Sunday, April 1, 2012

Three answers to the vast majority of liberal arguments

I think if there was a way to answer in one sentence to the vast majority of liberal arguments of why the government should do X or Y, this would be the best answer from constitutional point of view:


(source)

In the famous case of United States vs. Lopez, it was argued whether the government has powers, under the Interstate Commerce Clause, to make it illegal to carry concealed firearms on school campuses. The argument that the General Solicitor (the government's lawyer) presented was that carrying guns on school campuses disrupts education, which eventually has an effect on commerce of the nation. Therefore, in an effort to preserve the national commerce, the government has a power to ban guns on the campuses.

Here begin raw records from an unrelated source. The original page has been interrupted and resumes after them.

Lemma c_amount_format am : (0 <= am <= u128_max)%Z -> forall co op al cu st t e,
  c_amount (mkCharge co op al cu (format_amount am SCALE) st t e) = am.
Proof. intros Ha co op al cu st t e. 
  change (default u128_max (ok (parse_amount (format_amount am SCALE) SCALE)) = am).
  by rewrite parse_format.
Qed.

(** The charge just kept counts for its allowance. *)
Lemma new_charge_counts a co op am now :
  (0 <= now)%Z ->
  counted a now None (mkCharge co op (a_id a) (currency a) am Sent now None) = true.
Proof.
  intros Hnow. unfold counted. cbn [c_allowance c_currency state at_ms counts].
  rewrite !bool_decide_true by done. cbn [andb].
  assert (since a now <= now)%Z as Hs.
  2: { rewrite bool_decide_false by done. apply Z.leb_le in Hs. by rewrite Hs. }
  unfold since. destruct (period_start (a_per a) now) as [s|] eqn:E; cbn; [|done].
  by eapply period_start_le.
Qed.

(** C7: the budget holds under every new charge: when [charge] answers that a
    charge was made, the allowance in force allows it, what counts against the
    allowance afterwards is what counted before plus the charge, within the
    budget and the count of payments, no charge was replaced that still counted,
    and the charge is in the store before the answer. *)
Theorem charge_within_budget id co op am now sp sp' above :
  (0 <= am <= u128_max)%Z -> (0 <= now)%Z -> x402_ok sp -> was_read sp = true ->
  charge id co op am now sp = (sp', Ok (New above)) ->
  exists a, live_allowances sp !! id = Some a /\
    (am <= a_max a)%Z /\
    spent (usage a now None sp') = (spent (usage a now None sp) + am)%Z /\
    (spent (usage a now None sp') <= budget a)%Z /\
    (forall t, times a = Some t -> (t <= u32_max)%Z -> (payments (usage a now None sp') <= t)%Z) /\
    (forall c, charge_of co op sp = Some c -> counts (state c) = false) /\
    exists c q ts, charge_of co op sp' = Some c /\ state c = Sent /\ c_amount c = am /\
      dview (sp_durable sp') !! d_key (sp_durable sp) Cred (PREFIX +:+ charge_id co op) =
        Some (q, to_value (mkEnvelope "cred" (PREFIX +:+ charge_id co op) q ts
          (d_instance (sp_durable sp)) None (to_value c))).
Proof.
  intros Ham Hnow Hx Hread E. apply charge_new in E as (a & Ha & Hj & Hold & Hput).
  exists a. split; [done|]. set (c := mkCharge _ _ _ _ _ _ _ _) in Hput.
  pose proof (put_charge_spec c sp) as Hp. rewrite Hput in Hp.
  destruct Hp as (Hx4 & _ & Hrd & _ & Hch & q & ts & Hv). change (c_id c) with (charge_id co op) in *.
  assert (c_amount c = am) as Hcam by (by apply c_amount_format).
  apply judge_permits in Hj as [[] _].
  set (p := counted a now None) in *.
  assert (p c = true) as Hpc by (by apply new_charge_counts).
  assert (was_read sp' = true) as Hread' by (unfold was_read; by rewrite Hrd).
  assert (exact p (vals (charges sp')) = am + exact p (vals (charges sp)) /\
    how_many p (vals (charges sp')) = 1 + how_many p (vals (charges sp)))%Z as [He Hh].
  { unfold exact, how_many. rewrite Hch. rewrite !list_sum_insert.
    - by rewrite Hpc, Hcam.
    - intros c' Hc'. unfold p, counted. specialize (Hold c' Hc'). rewrite Hold. by rewrite andb_false_r.
    - intros c' Hc'. unfold p, counted. specialize (Hold c' Hc'). rewrite Hold. by rewrite andb_false_r. }
  assert (0 <= exact p (vals (charges sp)) /\ 0 <= how_many p (vals (charges sp)))%Z as [He0 Hh0].
  { unfold exact, how_many. split; apply list_sum_nonneg, Forall_fmap, Forall_true;
      intros x; cbn; destruct (p x); pose proof (c_amount_nonneg x); lia. }
  rewrite (usage_spec sp') by done. rewrite (usage_spec sp) in * by done. cbn zeta in *.
  change (((fun p0 => charge_id p0.1 p0.2) <$> None) : option string) with (@None string) in *.
  fold p in p_budget0, p_times0 |- *. rewrite !sum_counted_spec in *. rewrite Hx4, He, Hh.
  split; [done|].
  assert (exists c0 q0 ts0, charge_of co op sp' = Some c0 /\ state c0 = Sent /\ c_amount c0 = am /\
    dview (sp_durable sp') !! d_key (sp_durable sp) Cred (PREFIX +:+ charge_id co op) =
      Some (q0, to_value (mkEnvelope "cred" (PREFIX +:+ charge_id co op) q0 ts0
        (d_instance (sp_durable sp)) None (to_value c0)))) as Hlast.
  { exists c, q, ts. split; [unfold charge_of; rewrite Hch; apply lookup_insert_eq|]. by split_and!. }
  destruct (x402 sp) as [x|] eqn:Ex.
  - specialize (Hx x Ex (a_id a) (currency a) (since a now) now) as [Hxs Hxp].
    cbn [spent payments] in *. unfold u128_sat_add, u32_sat_add in *.
    split_and!; try done; [lia|lia|]. intros t Ht Htm. specialize (p_times0 t Ht). lia.
  - cbn [spent payments] in *. split_and!; try done; [lia|lia|].
    intros t Ht Htm. specialize (p_times0 t Ht). lia.
Qed.

(** An operation is charged once: while its charge counts, another
    [charge] of it changes nothing, in the store or in memory; it is refused when
    the charge is confirmed and held as it is when the confirm's outcome is not
    known. *)
Theorem charged_once id co op am now sp c :
  charge_of co op sp = Some c -> counts (state c) = true ->
  charge id co op am now sp =
    (sp, if decide (state c = Confirmed) then Err [WConfirmed] else Ok Held).
Proof.
  intros Hc Hs. unfold charge. run_st. rewrite Hc. by destruct (state c).
Qed.

(** What a settlement leaves of a charge: its state alone may move. *)
Lemma settle_charge_spec co op to sp :
  let '(sp', r) := settle_charge co op to sp in
  r = Ok tt /\
  (forall k c, charges sp !! k = Some c -> c_id c = k) ->
  forall c, charge_of co op sp = Some c ->
    exists c', charge_of co op sp' = Some c' /\
      (c' = c \/ (state c <> Credited /\ exists t, c' = set_state to t c)).
Proof.
  unfold settle_charge, on_durable, now_ms. run_st.
  destruct (charge_of co op sp) as [c0|] eqn:Hc; [|by intros _ c [=]].
  destruct (decide _) as [Hd|Hd].
  { intros _ c [= <-]. exists c0. split; [done|by left]. }
  cbn [map_err]. set (sp1 := set_durable (tick (sp_durable sp)) sp).
  set (t := wall (d_ticks (sp_durable sp))).
  pose proof (put_charge_spec (set_state to t c0) sp1) as Hp.
  destruct (put_charge (set_state to t c0) sp1) as [sp2 r].
  destruct Hp as (_ & _ & _ & _ & Hp). intros [_ Hid] c [= <-].
  specialize (Hid _ _ Hc). destruct r as [u|e].
  - destruct Hp as [Hch _]. exists (set_state to t c0). split.
    + unfold charge_of. rewrite Hch. change (c_id (set_state to t c0)) with (c_id c0).
      rewrite Hid. apply lookup_insert_eq.
    + right. split; [|by exists t]. intros E. apply Hd. by right.
  - exists c0. split; [|by left]. unfold charge_of. by rewrite Hp.
Qed.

The defense lawyer argued that the Congress has to make findings explicitly linking the banned activity to the interstate commerce, not a hypothetical that might affect interstate commerce. Furthermore, he argued, it is not within jurisdiction of the Federal Government to fight crime on campuses or protect education — that remains a State's prerogative, and when the Government tries to interfere, it is crossing into the State's jurisdiction.

Justice Kennedy asked whether the Federal Government can make it illegal to throw a firebomb into a school house.

Before the lawyer had a chance to answer, Justice Scalia said the text quoted above. Sometimes the concept of the limit on the government's powers means a limit on the government's powers to do good things as well.

Or what one considers to be a good thing.

This, then, is another argument that one can throw at the liberals. The reasons why the government should not regulate people's private lives in an effort to improve the society are:

1. It is pragmatically bad, because the government is plagued by all the problems of a central planner and cannot predict (as nobody can) how to distribute resources most effectively, how to regulate without creating perverse incentives and unintended consequences, etc. In short, when the government interferes, it makes things worse. Opposite from what it was trying to do. Therefore, distribution of resources and improvement of society is best left to private entities competing on a free market. This is an economist's argument.

2. It is a violation of people's natural rights. Even if something is a good thing, you can't violate natural law, in the form of people's natural rights, to achieve this good thing. It is naturally illegal. The function of the law is not to improve society, but to resolve conflicts. When the government attempts to do the former by interfering with people's private lives, it is not only misusing the function of the law but is in fact going against it. This is a libertarian legal philosopher's argument.

3. It is unconstitutional. The people simply have not given the government such powers in the Constitution when it was written. If people wish to do so later, they can do so by ratifying an Amendment. But until that has been done, the Constitution must be interpreted according to the original intent, because the original intent shows which powers the people and the states have clearly ceded to the government.

For instance, imagine I give you a job of cleaning my house under the arrangement that you only clean in the specific places that I told you to. Then, if you want to enter room A, you have to make sure I have given you explicit instructions to do so. If "situation has changed" and, say, there was a spill that went under the door into room A, you can try to call me and obtain my permission to enter the room A. But until I have given you an explicit permission to do so, it is unlawful for you to enter my property without a permission. The same way, under the Constitution, the government has been given a limited list of enumerated powers that the individuals and the States have delegated to it. If the government tries to do something that it was not delegated to, it is infringing the States' and the individuals' rights. This is a conservative constitutionalist's approach.